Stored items
=== Section Start ===
Lemma stop_active_none (k : option string) (m : SessionManager) :
  stop_key k m = activeSessionId m → getActive (snd (stop k m)) = None.
Proof.
  intros Hkey.
  assert (Hact : activeSessionId (snd (stop k m)) = activeSessionId m).
  { unfold stop. destruct (stop_key k m) as [key|]; [|reflexivity].
    destruct (sessions m !! key); reflexivity. }
  unfold getActive. rewrite Hact.
  destruct (activeSessionId m) as [aid|]; [|reflexivity].
  destruct (JS.truthy aid); [|reflexivity].
  rewrite stop_lookup, decide_True by assumption.
  destruct (sessions m !! aid); reflexivity.
Qed.

(** X3.  Stopping the active session, whether [stop] is called with no
    id or with the id of the active session, and then calling [create]
    always succeeds: nothing is active after the stop, the new session
    is active after the create, and the stopped one can still be fetched
    by id, with status 'stopped', unless the new id happens to be the
    same. *)
Theorem stop_then_create (k : option string) (m : SessionManager)
    gameName n rnd now :
  k = None ∨ k = activeSessionId m →
  let m1 := snd (stop k m) in
  let m2 := snd (create gameName n rnd now m1) in
  getActive m1 = None
  ∧ fst (create gameName n rnd now m1) = Ok (new_Session gameName n rnd now)
  ∧ getActive m2 = Some (new_Session gameName n rnd now)
  ∧ (∀ i old, activeSessionId m = Some i → sessions m !! i = Some old →
              i ≠ toHex rnd →
              get i m2 = Some (setStatus STOPPED old)).
Proof.
  intros Hk m1 m2. subst m1 m2.
  pose proof (stop_key_active k m Hk) as Hkey.
  assert (Hnone : getActive (snd (stop k m)) = None)
    by (by apply stop_active_none).
  destruct (create_succeeds gameName n rnd now _ Hnone) as [Hok Hm2].
  split; [exact Hnone|]. split; [exact Hok|]. split.
  - rewrite Hm2. unfold getActive. simpl. by rewrite lookup_insert_eq.
  - intros i old Hact Hold Hne. rewrite Hm2. unfold get. simpl.
    rewrite lookup_insert_ne by congruence.
    rewrite stop_lookup, Hkey.
    rewrite decide_True by assumption. by rewrite Hold.
Qed.

Lemma stop_then_create_witness :
  let m := snd (create "tetris" (JS.Num 3) Samples.sample_bytes 0
                  new_SessionManager) in
  let fresh := {| b0 := Byte.x00; b1 := Byte.x01; b2 := Byte.x02;
                  b3 := Byte.x03 |} in
  (∃ old, get "1fa0007c"
            (snd (create "pong" (JS.Num 2) fresh 5 (snd (stop None m))))
          = Some old
          ∧ status old = STOPPED ∧ Session.gameName old = "tetris")
  ∧ (∃ old, get "1fa0007c"
              (snd (create "pong" (JS.Num 2) fresh 5
                      (snd (stop (Some "1fa0007c") m))))
            = Some old
            ∧ status old = STOPPED ∧ Session.gameName old = "tetris").
Proof.
  intros m fresh.
  assert (Hlook : sessions m !! "1fa0007c"
                  = Some (new_Session "tetris" (JS.Num 3)
                            Samples.sample_bytes 0))
    by (subst m; simpl; apply lookup_insert_eq).
  split.
  - eexists. split.
    + apply (stop_then_create None m "pong" (JS.Num 2) fresh 5).
      * by left.
      * reflexivity.
      * exact Hlook.
      * discriminate.
    + split; reflexivity.
  - eexists. split.
    + apply (stop_then_create (Some "1fa0007c") m "pong" (JS.Num 2) fresh 5).
      * by right.
      * reflexivity.
      * exact Hlook.
      * discriminate.
    + split; reflexivity.
Defined.

Lemma call_keeps_ids (m : SessionManager) (c : ManagerCall) (i : string) :
  is_Some (sessions m !! i) → is_Some (sessions (call m c) !! i).
Proof.
  intros [s Hs]. destruct c as [g n rnd now|k]; simpl.
  - unfold create. destruct (blocking m); simpl; [by exists s|].
    destruct (decide (toHex rnd = i)) as [<-|Hne].
    + rewrite lookup_insert_eq. eauto.
    + rewrite lookup_insert_ne by assumption. by exists s.
  - rewrite stop_lookup, Hs. destruct (decide _); simpl; eauto.
Qed.

(** X4.  The manager never forgets an id: through any sequence of
    [create] and [stop] calls an id that has a session keeps having one.
    A successful [create] stores the new session under its own id and
    leaves the session of every other id untouched; a failed one changes
    no entry. *)
Theorem sessions_only_grow (calls : list ManagerCall) (m : SessionManager) :
  (∀ i, is_Some (get i m) → is_Some (get i (foldl call m calls)))
  ∧ (∀ gameName n rnd now i,
       i ≠ toHex rnd →
       get i (snd (create gameName n rnd now m)) = get i m)
  ∧ (∀ gameName n rnd now s,
       fst (create gameName n rnd now m) = Ok s →
       get (id s) (snd (create gameName n rnd now m)) = Some s
       ∧ id s = toHex rnd).
Proof.
  split; [|split].
  - revert m. induction calls as [|c calls IH]; intros m i Hi; simpl;
      [assumption|].
    apply IH. unfold get in *. by apply call_keeps_ids.
  - intros g n rnd now i Hne. unfold get, create.
    destruct (blocking m); simpl; [reflexivity|].
    by rewrite lookup_insert_ne by congruence.
  - intros g n rnd now s. unfold get, create.
    destruct (blocking m); simpl; [discriminate|].
    intros [= <-]. split; [apply lookup_insert_eq|reflexivity].
Qed.

Lemma sessions_only_grow_witness :
  is_Some (get "1fa0007c"
             (foldl call new_SessionManager
                [ CallCreate "tetris" (JS.Num 3) Samples.sample_bytes 0;
                  CallStop None;
                  CallCreate "pong" (JS.Num 2)
                    {| b0 := Byte.x00; b1 := Byte.x01; b2 := Byte.x02;
                       b3 := Byte.x03 |} 5;
                  CallStop (Some "00010203") ])).
Proof.
  apply (proj1 (sessions_only_grow
                  [ CallStop None;
                    CallCreate "pong" (JS.Num 2)
                      {| b0 := Byte.x00; b1 := Byte.x01; b2 := Byte.x02;
                         b3 := Byte.x03 |} 5;
                    CallStop (Some "00010203") ]
                  (call new_SessionManager
                     (CallCreate "tetris" (JS.Num 3) Samples.sample_bytes 0)))).
  vm_compute. eexists. reflexivity.
Defined.

Lemma slice_last_suffix {A} (n : nat) (l : list A) :
  l = (take (length l - n) l ++ slice_last n l)%list
  ∧ length (slice_last n l) = Nat.min n (length l).
Proof.
  unfold slice_last. split; [by rewrite take_drop|].
  rewrite length_drop. lia.
Qed.

(** X5.  [toJSON] reports the last 50 log entries, in order: the
    reported list is a suffix of the session's logs of length
    min(50, number of logs); the other fields are reported as they are.
    Right after [addLog] the newest entry is the last one reported. *)
Theorem toJSON_last_logs (s : Session) :
  (∃ older, logs s = (older ++ logs (toJSON s))%list)
  ∧ length (logs (toJSON s)) = Nat.min 50 (length (logs s))
  ∧ with_logs (logs s) (toJSON s) = with_logs (logs s) s
  ∧ (∀ now msg,
       last (logs (toJSON (snd (addLog now msg s)))) = Some (mkLogEntry now msg)).
Proof.
  destruct (slice_last_suffix 50 (logs s)) as [Hsplit Hlen].
  split; [by eexists|]. split; [exact Hlen|]. split; [reflexivity|].
  intros now msg.
  change (logs (toJSON (snd (addLog now msg s))))
    with (slice_last 50 (logs (snd (addLog now msg s)))).
  assert (Hlast : ∃ pre, logs (snd (addLog now msg s))
                         = (pre ++ [mkLogEntry now msg])%list).
  { rewrite addLog_logs.
    destruct (500 <? length (logs s ++ [mkLogEntry now msg]))%nat eqn:Hc.
    - destruct (logs s) as [|e l]; simpl.
      + apply Nat.ltb_lt in Hc. simpl in Hc. lia.
      + by exists l.
    - by exists (logs s). }
  destruct Hlast as [pre ->]. unfold slice_last.
  rewrite length_app. simpl.
  rewrite drop_app_le by lia. apply last_snoc.
Qed.

End SessionMore.

(* ===================================================================== *)
(** * Further properties: the watcher's agents map *)
(* ===================================================================== *)

Section AgentsMore.

Import Watcher WatcherMore.

Implicit Types (s : State) (k : string).

Lemma last_desc_is_Some k (ts : list Task) :
  k ∈ agentId <$> ts → ∃ d, last_desc k ts = Some d.
Proof.
  intros Hin. destruct (last_desc k ts) as [d|] eqn:Hd; [by exists d|].
  apply last_desc_None in Hd. contradiction.
Qed.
=== Section End ===
**Exercise requirements**
Using the entries above, work out how many lines include the word "assert", and give only that count.

**Task solution**
4